#### Supplied records ####

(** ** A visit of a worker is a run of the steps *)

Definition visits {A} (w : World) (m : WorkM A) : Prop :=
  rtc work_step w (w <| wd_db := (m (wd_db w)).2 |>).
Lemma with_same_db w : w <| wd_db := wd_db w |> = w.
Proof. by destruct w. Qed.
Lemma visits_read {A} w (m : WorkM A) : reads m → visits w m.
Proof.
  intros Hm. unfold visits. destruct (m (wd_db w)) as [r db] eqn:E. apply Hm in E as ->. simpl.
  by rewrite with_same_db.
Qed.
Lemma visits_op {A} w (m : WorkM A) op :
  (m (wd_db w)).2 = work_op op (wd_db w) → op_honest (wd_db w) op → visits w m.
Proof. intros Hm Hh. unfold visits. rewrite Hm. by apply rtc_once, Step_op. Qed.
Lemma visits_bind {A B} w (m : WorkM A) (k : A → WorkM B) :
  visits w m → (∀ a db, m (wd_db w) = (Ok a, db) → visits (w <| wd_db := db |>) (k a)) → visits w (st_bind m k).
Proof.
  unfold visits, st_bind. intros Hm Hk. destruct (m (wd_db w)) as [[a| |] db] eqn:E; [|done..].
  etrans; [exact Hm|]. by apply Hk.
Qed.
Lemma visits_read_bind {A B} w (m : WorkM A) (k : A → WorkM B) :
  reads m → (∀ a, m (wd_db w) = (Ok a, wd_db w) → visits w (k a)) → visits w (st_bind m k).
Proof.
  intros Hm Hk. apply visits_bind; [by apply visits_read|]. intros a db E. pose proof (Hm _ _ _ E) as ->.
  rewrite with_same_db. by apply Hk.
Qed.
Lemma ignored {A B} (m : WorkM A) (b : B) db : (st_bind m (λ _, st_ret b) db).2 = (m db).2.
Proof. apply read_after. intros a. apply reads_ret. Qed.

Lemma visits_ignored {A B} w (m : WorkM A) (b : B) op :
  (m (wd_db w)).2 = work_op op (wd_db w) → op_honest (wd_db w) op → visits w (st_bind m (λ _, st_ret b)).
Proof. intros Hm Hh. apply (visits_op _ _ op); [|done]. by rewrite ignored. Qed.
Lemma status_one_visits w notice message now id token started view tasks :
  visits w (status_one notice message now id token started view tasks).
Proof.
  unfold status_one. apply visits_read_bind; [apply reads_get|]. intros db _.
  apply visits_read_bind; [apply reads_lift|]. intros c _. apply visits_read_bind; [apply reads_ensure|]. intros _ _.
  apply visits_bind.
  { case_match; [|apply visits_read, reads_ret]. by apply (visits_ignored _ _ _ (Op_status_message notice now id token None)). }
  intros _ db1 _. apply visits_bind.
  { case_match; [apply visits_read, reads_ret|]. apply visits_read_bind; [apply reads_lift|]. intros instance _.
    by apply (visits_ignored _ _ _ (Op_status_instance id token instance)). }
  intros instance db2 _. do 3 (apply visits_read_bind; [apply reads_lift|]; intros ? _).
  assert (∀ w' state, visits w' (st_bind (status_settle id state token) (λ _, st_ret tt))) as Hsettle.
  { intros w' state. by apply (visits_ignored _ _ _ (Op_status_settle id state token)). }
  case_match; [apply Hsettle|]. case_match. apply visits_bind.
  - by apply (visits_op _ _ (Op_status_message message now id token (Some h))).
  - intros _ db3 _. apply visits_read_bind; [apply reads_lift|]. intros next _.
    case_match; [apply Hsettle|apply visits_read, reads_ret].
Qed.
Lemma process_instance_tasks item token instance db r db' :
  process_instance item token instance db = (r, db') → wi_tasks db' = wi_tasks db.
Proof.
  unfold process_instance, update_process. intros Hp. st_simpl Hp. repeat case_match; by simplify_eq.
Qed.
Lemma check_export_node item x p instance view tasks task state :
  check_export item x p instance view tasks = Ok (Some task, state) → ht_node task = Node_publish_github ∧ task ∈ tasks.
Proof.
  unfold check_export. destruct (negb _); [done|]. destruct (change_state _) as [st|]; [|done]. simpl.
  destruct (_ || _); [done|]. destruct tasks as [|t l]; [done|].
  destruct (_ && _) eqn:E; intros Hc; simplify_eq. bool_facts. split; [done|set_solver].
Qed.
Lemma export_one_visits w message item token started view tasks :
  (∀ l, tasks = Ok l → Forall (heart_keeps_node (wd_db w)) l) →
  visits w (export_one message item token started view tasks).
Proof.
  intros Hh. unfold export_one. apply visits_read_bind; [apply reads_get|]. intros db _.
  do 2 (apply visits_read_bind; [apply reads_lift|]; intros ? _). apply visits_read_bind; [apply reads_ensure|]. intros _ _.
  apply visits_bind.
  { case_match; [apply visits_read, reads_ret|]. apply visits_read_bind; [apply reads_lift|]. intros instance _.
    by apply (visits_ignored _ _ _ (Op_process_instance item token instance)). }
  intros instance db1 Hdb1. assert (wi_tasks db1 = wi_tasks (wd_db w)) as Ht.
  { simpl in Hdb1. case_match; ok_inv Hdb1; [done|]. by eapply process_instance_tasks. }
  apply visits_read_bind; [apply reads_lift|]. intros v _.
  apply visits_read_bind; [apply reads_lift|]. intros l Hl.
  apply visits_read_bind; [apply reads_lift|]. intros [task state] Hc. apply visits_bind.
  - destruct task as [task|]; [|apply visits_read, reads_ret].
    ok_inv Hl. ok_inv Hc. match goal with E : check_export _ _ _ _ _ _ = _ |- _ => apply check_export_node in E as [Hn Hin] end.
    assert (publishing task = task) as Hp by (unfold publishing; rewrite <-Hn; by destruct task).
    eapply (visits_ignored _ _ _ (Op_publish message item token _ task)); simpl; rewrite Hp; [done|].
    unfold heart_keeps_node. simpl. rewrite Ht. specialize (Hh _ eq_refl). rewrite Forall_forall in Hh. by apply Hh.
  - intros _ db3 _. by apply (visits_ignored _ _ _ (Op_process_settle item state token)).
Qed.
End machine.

####
#### Supplied records ####

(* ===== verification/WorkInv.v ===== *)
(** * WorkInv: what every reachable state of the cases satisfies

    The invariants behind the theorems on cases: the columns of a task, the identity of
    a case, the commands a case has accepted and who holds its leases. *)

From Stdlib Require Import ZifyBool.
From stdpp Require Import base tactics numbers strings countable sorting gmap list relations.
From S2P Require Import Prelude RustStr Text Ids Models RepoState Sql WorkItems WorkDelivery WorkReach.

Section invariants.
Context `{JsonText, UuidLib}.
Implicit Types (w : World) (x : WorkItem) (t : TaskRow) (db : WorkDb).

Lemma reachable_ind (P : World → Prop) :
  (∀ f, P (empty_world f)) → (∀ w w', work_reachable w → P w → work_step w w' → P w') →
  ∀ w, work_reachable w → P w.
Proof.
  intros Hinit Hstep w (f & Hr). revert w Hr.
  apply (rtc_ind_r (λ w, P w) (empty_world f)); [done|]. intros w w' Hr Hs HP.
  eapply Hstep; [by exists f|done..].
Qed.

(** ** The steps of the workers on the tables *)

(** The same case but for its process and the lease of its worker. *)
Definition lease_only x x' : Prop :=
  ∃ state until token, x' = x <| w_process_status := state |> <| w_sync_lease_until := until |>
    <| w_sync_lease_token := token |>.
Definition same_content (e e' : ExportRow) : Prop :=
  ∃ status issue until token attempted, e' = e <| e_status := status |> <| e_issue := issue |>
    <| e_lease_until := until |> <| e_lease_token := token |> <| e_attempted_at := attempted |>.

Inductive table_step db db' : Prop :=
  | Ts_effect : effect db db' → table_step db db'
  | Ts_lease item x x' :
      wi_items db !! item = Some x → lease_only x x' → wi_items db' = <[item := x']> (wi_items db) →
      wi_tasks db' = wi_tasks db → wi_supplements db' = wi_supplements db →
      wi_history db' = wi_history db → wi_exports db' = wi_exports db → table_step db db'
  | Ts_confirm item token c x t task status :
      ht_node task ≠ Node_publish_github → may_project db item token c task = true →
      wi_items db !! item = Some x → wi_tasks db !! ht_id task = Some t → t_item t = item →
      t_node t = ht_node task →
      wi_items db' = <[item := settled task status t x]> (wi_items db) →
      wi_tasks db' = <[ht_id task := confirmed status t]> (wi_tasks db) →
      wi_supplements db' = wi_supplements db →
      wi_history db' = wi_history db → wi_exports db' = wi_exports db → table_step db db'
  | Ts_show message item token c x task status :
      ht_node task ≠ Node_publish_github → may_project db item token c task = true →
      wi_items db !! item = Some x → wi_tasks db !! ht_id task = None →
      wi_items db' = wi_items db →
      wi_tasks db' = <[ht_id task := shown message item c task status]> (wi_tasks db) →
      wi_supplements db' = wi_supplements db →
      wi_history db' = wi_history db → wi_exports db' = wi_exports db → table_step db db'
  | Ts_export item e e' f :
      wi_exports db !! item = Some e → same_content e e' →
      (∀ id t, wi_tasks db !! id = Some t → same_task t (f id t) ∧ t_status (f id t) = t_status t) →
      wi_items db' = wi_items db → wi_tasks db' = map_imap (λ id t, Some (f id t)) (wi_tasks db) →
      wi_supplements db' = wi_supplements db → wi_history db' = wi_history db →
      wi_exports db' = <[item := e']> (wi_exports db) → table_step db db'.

####

• _Task brief_
Wherever the line holding "(** ** A visit" falls in the entries above, copy exactly from it through the line holding "db).2 = (m db).2.", inclusive, and add nothing.

• _Task response_
(** ** A visit of a worker is a run of the steps *)

Definition visits {A} (w : World) (m : WorkM A) : Prop :=
  rtc work_step w (w <| wd_db := (m (wd_db w)).2 |>).
Lemma with_same_db w : w <| wd_db := wd_db w |> = w.
Proof. by destruct w. Qed.
Lemma visits_read {A} w (m : WorkM A) : reads m → visits w m.
Proof.
  intros Hm. unfold visits. destruct (m (wd_db w)) as [r db] eqn:E. apply Hm in E as ->. simpl.
  by rewrite with_same_db.
Qed.
Lemma visits_op {A} w (m : WorkM A) op :
  (m (wd_db w)).2 = work_op op (wd_db w) → op_honest (wd_db w) op → visits w m.
Proof. intros Hm Hh. unfold visits. rewrite Hm. by apply rtc_once, Step_op. Qed.
Lemma visits_bind {A B} w (m : WorkM A) (k : A → WorkM B) :
  visits w m → (∀ a db, m (wd_db w) = (Ok a, db) → visits (w <| wd_db := db |>) (k a)) → visits w (st_bind m k).
Proof.
  unfold visits, st_bind. intros Hm Hk. destruct (m (wd_db w)) as [[a| |] db] eqn:E; [|done..].
  etrans; [exact Hm|]. by apply Hk.
Qed.
Lemma visits_read_bind {A B} w (m : WorkM A) (k : A → WorkM B) :
  reads m → (∀ a, m (wd_db w) = (Ok a, wd_db w) → visits w (k a)) → visits w (st_bind m k).
Proof.
  intros Hm Hk. apply visits_bind; [by apply visits_read|]. intros a db E. pose proof (Hm _ _ _ E) as ->.
  rewrite with_same_db. by apply Hk.
Qed.
Lemma ignored {A B} (m : WorkM A) (b : B) db : (st_bind m (λ _, st_ret b) db).2 = (m db).2.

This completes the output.